Amel Abdellatif dément la pression fiscale sur les entreprises

La directrice générale des Impôts, Amel Abdellatif, a récemment affirmé que les opérateurs économiques en Algérie ne subissent aucune pression fiscale excessive. Ses déclarations, rapportées par horizons.dz, interviennent dans un contexte où les débats sur la fiscalité et son impact sur l’investissement privé restent vifs. Cette prise de position cherche à rassurer les acteurs économiques tout en clarifiant la politique fiscale du pays.

Une fiscalité adaptée aux réalités économiques

La directrice générale des Impôts a également rappelé que des dispositifs d’accompagnement existent pour les petites et moyennes entreprises (PME), notamment des exonérations temporaires et des facilités de paiement. Ces mesures, selon elle, démontrent la volonté de l’État d’alléger le fardeau fiscal pour les entrepreneurs, tout en garantissant une contribution équitable au budget national.

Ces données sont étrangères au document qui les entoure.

Lemma EncodeBase58_spec v : bytes_ok v -> size v <= 2 ^ 30 -> exists s, EncodeBase58 v = Some s /\ base58 v s.
Proof.
  intros B S. unfold EncodeBase58. destruct (span _ v) as [z p] eqn:Sp. apply span_eq in Sp as [-> Hd]. apply Forall_app in B as [_ P]. rewrite size_app in S. pose proof (size_nonneg p). pose proof (size_nonneg (replicate z 0)).
  assert (Q : 0 <= size p * 138 / 100 <= 2 ^ 30 * 138 / 100) by (split; [apply Z.div_pos; lia|apply Z.div_le_mono; lia]). change (2 ^ 30 * 138 / 100) with 1481763717 in Q.
  rewrite i32_id by (unfold in_i32, INT32_MIN, INT32_MAX; lia). rewrite (proj2 (Z.ltb_ge _ _)) by lia.
  destruct (encode_loop_spec p 0 (replicate (Z.to_nat (size p * 138 / 100 + 1)) 0) P (digits_start 58 _ ltac:(lia))) as (b & len & E & D & N).
  { rewrite num_zeros. unfold size at 2. rewrite length_replicate, Z2Nat.id by lia. pose proof (power_capacity 256 58 138 100 (size p) ltac:(lia) ltac:(lia) ltac:(lia) ltac:(lia) ltac:(lia) ltac:(vm_compute; discriminate)). lia. }
  rewrite E. cbn [mbind option_bind]. rewrite num_zeros in N. pose proof (dg_canonical _ _ _ D) as Cn. rewrite <- (reverse_involutive (take len b)) in Cn. pose proof (proj1 (canonical_reverse _) Cn) as Hr.
  pose proof (proj2 (Forall_reverse _ _) (Forall_take _ len _ (dg_ok _ _ _ D))) as F. rewrite (span_app _ [] (reverse (take len b))); [|done|intros x X; by apply Z.eqb_neq, Hr]. cbn [app].
  rewrite mapM_chars by done. cbn [mbind option_bind]. eexists. split; [done|]. exists z, p, (reverse (take len b)). split; [done|]. split; [done|]. split; [exact P|].
  split; [by apply canonical_reverse|]. split; [done|]. split; [done|]. rewrite reverse_involutive, (digits_num _ _ _ D), N. lia.
Qed.

(** ** Decoding *)

Lemma decode_capacity base b n ch : 0 <= ch < 58 -> 0 <= n -> 0 <= num base b -> (num base b + 1) * 58 ^ (n + 1) <= base ^ size b ->
  ch + 58 * num base b < base ^ size b /\ (ch + 58 * num base b + 1) * 58 ^ n <= base ^ size b.
Proof. intros C N B L. rewrite Z.pow_add_r, Z.pow_1_r in L by lia. pose proof (Z.pow_pos_nonneg 58 n). split; nia. Qed.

Des critiques persistantes malgré les assurances

Un rapport récent de la Confédération algérienne du patronat (CAP) avait d’ailleurs pointé du doigt ces problèmes, soulignant que la pression fiscale indirecte, via les cotisations sociales et les taxes locales, pèse lourdement sur la trésorerie des entreprises. Ces critiques contrastent avec les propos d’Amel Abdellatif, qui met en avant les efforts de digitalisation des services fiscaux pour faciliter les démarches.

Digitalisation et transparence comme leviers

Ces initiatives s’inscrivent dans une stratégie plus large de modernisation de l’administration fiscale, lancée il y a plusieurs années. Cependant, leur efficacité dépendra en grande partie de leur adoption par les entreprises, notamment les plus petites, qui peuvent rencontrer des difficultés techniques ou manquer de ressources pour s’adapter à ces outils.

Enjeux pour l’économie algérienne

Les déclarations d’Amel Abdellatif s’inscrivent dans cette logique de réassurance, mais elles devront être suivies d’actions concrètes pour convaincre les opérateurs économiques. La simplification des procédures, la lutte contre la fraude fiscale et une communication plus transparente sur les réformes en cours seront déterminantes pour rétablir la confiance.

Un débat qui dépasse la fiscalité

Les prochains mois seront donc décisifs. Si les réformes annoncées se concrétisent et que les entreprises perçoivent une réelle amélioration de leur environnement fiscal, cela pourrait marquer un tournant dans la relation entre l’État et le secteur privé. Dans le cas contraire, les critiques risquent de s’amplifier, freinant les ambitions de diversification économique du pays.